Scenery along Lucban-Maubon road.As everybody was occupied with the preparations for an ensuing religious festival, I betook myself, through Lucban on the eastern shore, to Mauban, situated amidst deep ravines and masses of lava at the foot of Mount Majaijai. The vegetation was of indescribable beauty, and the miserable road was enlivened with cheerful knots of pedestrians hastening to the festival.[7]

Lucban.I reached Lucban in three hours; it is a prosperous place of 13,000 inhabitants, to the north-east of Majaijai. A year after my visit it burnt to the ground. The agricultural produce of the district is not very important, owing to the mountainous nature of the country; but considerable industrial activity prevails there. The inhabitants weave fine straw hats from the fibre of the leaf of the buri palm-tree (corypha sp.), manufacture pandanus mats, and carry on a profitable trade at Mauban with the placer miners of North Camarines.

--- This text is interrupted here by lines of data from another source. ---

(* ===== verification/CasDemo.v ===== *)
(** * The content-addressed store on a disk

    The theorems on the store applied to a concrete file system on which no call
    fails, and runs that show what intact objects and the control plane's answer
    are needed for. *)

From Stdlib Require Import Ascii String.
From S2P Require Import Prelude GoStd Text Sha256 Control FileSystem Cas CasRules CasCompact.
#[global] Open Scope Z_scope.

Module CasDemo.
Import Cas CasRules CasCompact.

#[local] Instance demo_env : Env := {| clock k := Z.of_nat k; fresh_token _ := "" |}.
#[local] Existing Instance reliable.

Definition store : Store := New "/cas" 1.
Definition digest : string := Eval vm_compute in sha256hex "pack".
Definition other : string := Eval vm_compute in sha256hex "shard".

(** Two equal packs and a list, and nothing in the store but a shard. *)
Definition start : FS :=
  from_files [("/b/one", "pack"); ("/b/two", "pack"); ("/b/index.json", "list");
              (blobPath store other, "shard")].

Definition fs_of {A} (r : nat * FS * A) : FS := r.1.2.

Definition compacted : FS := fs_of (Compact store ["/b"] 0%nat start).

(** The packs share one inode with their object. *)
Example compacted_once :
  compacted.(entries) !! "/b/one" = compacted.(entries) !! blobPath store digest ∧
  compacted.(entries) !! "/b/two" = compacted.(entries) !! blobPath store digest ∧
  (Compact store ["/b"] 0%nat start).2 = inr (mkStats 2 9 2 8 4).
Proof. vm_compute. done. Qed.

(** Ingest compares sizes only: an object of the right size but another content
    takes the place of the file. *)
Definition damaged : FS :=
  from_files [("/b/one", "pack"); (blobPath store digest, "kcap")].

Example ingest_trusts_the_object :
  let '(_, fs, r) := Ingest store "/b/one" 0%nat damaged in
  read damaged "/b/one" = Some "pack" ∧ read fs "/b/one" = Some "kcap" ∧
  r = inr (mkIngestResult digest 4 (blobPath store digest) true true 4).
Proof. vm_compute. done. Qed.

(** [repoark cas gc] keeps the shard while the control plane says that it is
    owned, and removes it when the control plane cannot be asked. *)
Example gc_with_and_without_control_plane :
  read (fs_of (gc_command store ["/b"] false true (Some {[other]}) 0%nat start)) (blobPath store other)
    = Some "shard" ∧
  read (fs_of (gc_command store ["/b"] false true None 0%nat start)) (blobPath store other) = None.
Proof. vm_compute. done. Qed.

Lemma tidy_dec fs :
  bool_decide (set_Forall (fun d => fs.(entries) !! d = None) fs.(dirs)) = true → tidy fs.
Proof. by intros H%bool_decide_eq_true. Qed.

Definition collection := GCProtected store ["/b"] false {[other]} 0%nat
  (fs_of (Remove "/b/two" 0%nat (fs_of (Remove "/b/one" 0%nat compacted)))).

(** The packs are gone from the tree: their object is collected, the shard stays. *)
Lemma gc_removes_what_nothing_needs_witness :
  let fs := fs_of (Remove "/b/two" 0%nat (fs_of (Remove "/b/one" 0%nat compacted))) in
  read fs (blobPath store digest) = Some "pack" ∧
  read (fs_of collection) (blobPath store digest) = None ∧
  collection.2 = inr (mkGCResult 0 1 1 4 false) ∧
  collected store fs ["/b"] {[other]} false (fs_of collection) ∧
  exactly store fs ["/b"] {[other]} false (fs_of collection) (mkGCResult 0 1 1 4 false).
Proof.
  assert (Hr : collection.2 = inr (mkGCResult 0 1 1 4 false)) by (vm_compute; reflexivity).
  destruct (gc_removes_what_nothing_needs store ["/b"] false {[other]} 0%nat
    (fs_of (Remove "/b/two" 0%nat (fs_of (Remove "/b/one" 0%nat compacted))))
    collection.1.1 collection.1.2 collection.2) as [Hc He].
  - apply tidy_dec. vm_compute. reflexivity.
  - change (collection = (collection.1.1, collection.1.2, collection.2)). by destruct collection as [[]].
  - rewrite Hr in He. split_and!; [vm_compute; reflexivity|vm_compute; reflexivity|exact Hr|exact Hc|exact He].
Defined.

Lemma start_texts c : text_of start c → c ∈ ["pack"; "list"; "shard"; ""].
Proof.
  induction 1 as [|p c H|k c H IH]; [set_solver| |simpl; set_solver].
  unfold read, inode_at in H. destruct (entries start !! p) as [i|] eqn:Ei; [|done].
  assert (Ha : map_Forall (fun _ i => i_content (inode start i) ∈ ["pack"; "list"; "shard"; ""])
    start.(entries)).
  { apply (bool_decide_unpack (map_Forall _ _)). vm_compute. exact I. }
  injection H as <-. exact (Ha p i Ei).
Qed.

Lemma compact_changes_no_file_witness :
  (Verify store 0%nat start).2 = inr (mkStats 1 5 0 0 0) ∧
  read (fs_of (Compact store ["/b"] 0%nat start)) "/b/one" = Some "pack".
Proof.
  assert (Hv : (Verify store 0%nat start).2 = inr (mkStats 1 5 0 0 0)) by (vm_compute; reflexivity).
  split; [exact Hv|].
  destruct (Compact store ["/b"] 0%nat start) as [[i2 fs2] r] eqn:Hrun.
  refine (proj1 (compact_changes_no_file store ["/b"] start 0%nat _ 0%nat i2 fs2 r Hv _ Hrun) "/b/one" "pack" _ _).
  - intros c d Hc%start_texts Hd%start_texts.
    assert (Hi : Forall (fun c => Forall (fun d => sha256hex c = sha256hex d → c = d)
      ["pack"; "list"; "shard"; ""]) ["pack"; "list"; "shard"; ""]).
    { repeat constructor; vm_compute; congruence. }
    rewrite Forall_forall in Hi. specialize (Hi c Hc). rewrite Forall_forall in Hi. by apply Hi.
  - intros [q Hq%(f_equal (fun t => length (chars t)))]. rewrite chars_app, length_app in Hq.
    change (6%nat = (length (chars q) + 17)%nat) in Hq. lia.
  - vm_compute. reflexivity.
Defined.
End CasDemo.
(** An ASCII character inside a string; [<], [>] and [&] are escaped for HTML. *)
Definition escape_ascii (c : ascii) : list ascii :=
  match code c with
  | 34 | 92 => [bslash; c]
  | 8 => [bslash; "b"%char]
  | 12 => [bslash; "f"%char]
  | 10 => [bslash; "n"%char]
  | 13 => [bslash; "r"%char]
  | 9 => [bslash; "t"%char]
  | 60 | 62 | 38 => unicode_escape c
  | n => if (n <? 32)%N then unicode_escape c else [c]
  end%N.

(** U+FFFD, for a byte that begins no rune. *)
Definition replacement : list ascii := ["239"%char; "191"%char; "189"%char].
Definition replacement_escape : list ascii := chars "\ufffd".

(** U+2028 and U+2029 are E2 80 A8 and E2 80 A9. *)
Definition line_separator (c : ascii) (l : list ascii) : option (list ascii) :=
  match l with
  | x :: y :: _ =>
      if ((code c =? 226) && (code x =? 128))%N then
        if (code y =? 168)%N then Some (chars "\u2028")
        else if (code y =? 169)%N then Some (chars "\u2029") else None
      else None
  | _ => None
  end.

(** [copy] bytes are still to be copied, then [drop] bytes to be left out. *)
Fixpoint escape (copy drop : nat) (l : list ascii) : list ascii :=
  match l with
  | [] => []
  | c :: l' =>
      match copy, drop with
      | S copy', _ => c :: escape copy' drop l'
      | O, S drop' => escape O drop' l'
      | O, O =>
          if is_ascii c then escape_ascii c ++ escape O O l'
          else
            match rune_rest c l' with
            | O => replacement_escape ++ escape O O l'
            | S n =>
                match line_separator c l' with
                | Some e => e ++ escape O (S n) l'
                | None => c :: escape (S n) O l'
                end
            end
      end
  end.

Definition quote (s : string) : list ascii := dquote :: escape O O (chars s) ++ [dquote].

Definition unhex (c : ascii) : option N :=
  let n := code c in
  if ((48 <=? n) && (n <=? 57))%N then Some (n - 48)%N
  else if ((97 <=? n) && (n <=? 102))%N then Some (n - 87)%N
  else if ((65 <=? n) && (n <=? 70))%N then Some (n - 55)%N
  else None.

Definition unhex4 (a b c d : ascii) : option N :=
  a ← unhex a; b ← unhex b; c ← unhex c; d ← unhex d;
  Some (((a * 16 + b) * 16 + c) * 16 + d)%N.

Definition utf8 (r : N) : list ascii :=
  let b n := ascii_of_N n in
  let cont k := b (128 + (r / k) mod 64)%N in
  (if r <? 128 then [b r]
   else if r <? 2048 then [b (192 + r / 64); cont 1]
   else if r <? 65536 then [b (224 + r / 4096); cont 64; cont 1]
   else [b (240 + r / 262144); cont 4096; cont 64; cont 1])%N.

Definition surrogate (r : N) : bool := ((55296 <=? r) && (r <? 57344))%N.
Definition high_surrogate (r : N) : bool := ((55296 <=? r) && (r <? 56320))%N.
Definition low_surrogate (r : N) : bool := ((56320 <=? r) && (r <? 57344))%N.

Definition simple_escape (c : ascii) : option ascii :=
  match code c with
  | 34 | 92 | 47 => Some c
  | 98 => Some "008"%char
  | 102 => Some "012"%char
  | 110 => Some "010"%char
  | 114 => Some "013"%char
  | 116 => Some "009"%char
  | _ => None
  end%N.

Definition emit (p : list ascii) (r : option (list ascii * list ascii))
    : option (list ascii * list ascii) :=
  '(s, l) ← r; Some (p ++ s, l).

(** The text after an opening quote: the string and what follows its end. *)
Fixpoint unquote (copy : nat) (l : list ascii) : option (list ascii * list ascii) :=
  match l with
  | [] => None
  | c :: l1 =>
      match copy with
      | S copy' => emit [c] (unquote copy' l1)
      | O =>
          if c ≟ dquote then Some ([], l1)
          else if c ≟ bslash then
            match l1 with
            | e :: l2 =>
                match simple_escape e with
                | Some x => emit [x] (unquote O l2)
                | None =>
                    if e ≟ "u"%char then
                      match l2 with
                      | a :: b :: d :: f :: l3 =>
                          match unhex4 a b d f with
                          | Some r =>
                              if surrogate r then
                                match l3 with
                                | x :: y :: a' :: b' :: d' :: f' :: l4 =>
                                    match unhex4 a' b' d' f' with
                                    | Some r' =>
                                        if (x ≟ bslash) && (y ≟ "u"%char) && high_surrogate r
                                           && low_surrogate r'
                                        then emit (utf8 (65536 + (r - 55296) * 1024 + (r' - 56320)))
                                               (unquote O l4)
                                        else emit replacement (unquote O l3)
                                    | None => emit replacement (unquote O l3)
                                    end
                                | _ => emit replacement (unquote O l3)
                                end
                              else emit (utf8 r) (unquote O l3)
                          | None => None
                          end
                      | _ => None
                      end
                    else None
                end
            | [] => None
            end
          else if (code c <? 32)%N then None
          else if is_ascii c then emit [c] (unquote O l1)
          else
            match rune_rest c l1 with
            | O => emit replacement (unquote O l1)
            | S n => emit [c] (unquote (S n) l1)
            end
      end
  end.

(** *** A string reads back *)

(** The bytes are UTF-8; [copy] bytes of a rune are still to come. *)
Fixpoint utf8_from (copy : nat) (l : list ascii) : bool :=
  match l with
  | [] => (copy =? 0)%nat
  | c :: l' =>
      match copy with
      | S copy' => utf8_from copy' l'
      | O => if is_ascii c then utf8_from O l'
             else match rune_rest c l' with O => false | S n => utf8_from (S n) l' end
      end
  end.

Definition valid_utf8 (s : string) : bool := utf8_from O (chars s).

Lemma emit_app p q r : emit (p ++ q) r = emit p (emit q r).
Proof. destruct r as [[s l]|]; simpl; [by rewrite app_assoc|done]. Qed.

Lemma emit_nil r : emit [] r = r.
Proof. by destruct r as [[s l]|]. Qed.

Lemma unquote_copy pre t : unquote (length pre) (pre ++ t) = emit pre (unquote O t).
Proof.
  induction pre as [|c pre IH]; simpl; [by rewrite emit_nil|]. rewrite IH.
  by rewrite <- (emit_app [c] pre).
Qed.

Lemma escape_copy pre rest : escape (length pre) O (pre ++ rest) = pre ++ escape O O rest.
Proof. induction pre as [|c pre IH]; simpl; [done|]. by rewrite IH. Qed.

Lemma escape_drop pre rest : escape O (length pre) (pre ++ rest) = escape O O rest.
Proof. induction pre as [|c pre IH]; simpl; [done|]. by rewrite IH. Qed.

Lemma unquote_ascii c t : is_ascii c = true → unquote O (escape_ascii c ++ t) = emit [c] (unquote O t).
Proof. destruct c as [[] [] [] [] [] [] [] []]; intros H; try discriminate H; reflexivity. Qed.

(** A rune is its first bytes, whatever follows. *)
Lemma rune_rest_split c l n :
  rune_rest c l = S n →
  ∃ pre rest, l = pre ++ rest ∧ length pre = S n ∧ ∀ t, rune_rest c (pre ++ t) = S n.
Proof.
  destruct l as [|x l]; [done|]. unfold rune_rest.
  destruct (byte_in 194 223 c && byte_in 128 191 x) eqn:H1.
  { intros [= <-]. exists [x], l. split_and!; [done|done|]. intros t. simpl. by rewrite H1. }
  destruct l as [|y l]; [done|]. match goal with |- context [if ?b then 2%nat else _] => destruct b eqn:H2 end.
  { intros [= <-]. exists [x; y], l. split_and!; [done|done|]. intros t. simpl. by rewrite H1, H2. }
  destruct l as [|z l]; [done|]. match goal with |- context [if ?b then 3%nat else _] => destruct b eqn:H3 end.
  - intros [= <-]. exists [x; y; z], l. split_and!; [done|done|]. intros t. simpl.
    by rewrite H1, H2, H3.
  - done.
Qed.

Lemma utf8_from_app pre rest : utf8_from (length pre) (pre ++ rest) = utf8_from O rest.
Proof. induction pre as [|c pre IH]; simpl; done. Qed.

Lemma high_byte_plain c :
  is_ascii c = false →
  (c ≟ dquote) = false ∧ (c ≟ bslash) = false ∧ (code c <? 32)%N = false.
Proof. destruct c as [[] [] [] [] [] [] [] []]; intros H; try discriminate H; by vm_compute. Qed.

The entire breadth of the road is covered with cement, and along its center flows, in an open channel, a sparkling rivulet.

Java-like rice fields.The road from Lucban to Mauban, which is situated on the bay of Lamon, opposite to the Island of Alabat, winds along the narrow watercourse of the Mapon river, through deep ravines with perpendicular cliffs of clay. I observed several terrace-formed rice-fields similar to those so prevalent in Java, an infrequent sight in the Philippines. Presently the path led us into the very thick of the forest. Nearly all the trees were covered with aroides and creeping ferns; amongst them I noticed the angiopteris, pandanus, and several large specimens of the fan palm.

Mapon river. Three leagues from Lucban the river flows under a rock supported on prismatically shaped pillars, and then runs through a bed of round pebbles, composed of volcanic stone and white lime, as hard as marble, in which impressions of shell-fish and coral can be traced. Further up the river the volcanic rubble disappears, and the containing strata then consist of the marble-like pebbles cemented together with calcareous spar. These strata alternate with banks of clay and coarse-grained soil, which contain scanty and badly preserved imprints of leaves and mussel-fish. Amongst them, however, I observed a flattened but still recognizable specimen of the fossil melania. The river-bed must be quite five hundred feet above the level of the sea.

Bamboo raft ferry.About a league beyond Mauban, as it was getting dusk, we crossed the river, then tolerably broad, on a wretched leaking bamboo raft, which sank at least six inches beneath the water under the weight of our horses, and ran helplessly aground in the mud on the opposite side.

Visitors to festival.The tribunal or common-house was crowded with people who had come to attend the festival which was to take place on the following day. The cabezas wore, in token of their dignity, a short jacket above their shirts. A quantity of brightly decorated tables laden with fruit and pastry stood against the walls, and in the middle of the principal room a dining-table was laid out for forty persons.

Hospitality of tribunal.A European who travels without a servant—mine had run away with some wages I had rashly paid him in advance—is put down as a beggar, and I was overwhelmed with impertinent questions on the subject, which, however, I left unanswered. As I hadn’t had the supper I stood considerably in need of, I took the liberty of taking a few savory morsels from the meatpot, which I ate in the midst of a little knot of wondering spectators; I then laid myself down to sleep on the bench beside the table, to which a second set of diners were already sitting down. When I awoke on the following morning there were already so many people stirring that I had no opportunity of performing my toilet. I therefore betook myself in my dirty travelling dress to the residence of a Spaniard who had settled in the pueblo, and who received me in the most hospitable manner as soon as the description in my passport satisfied him that I was worthy of a confidence not inspired by my appearance.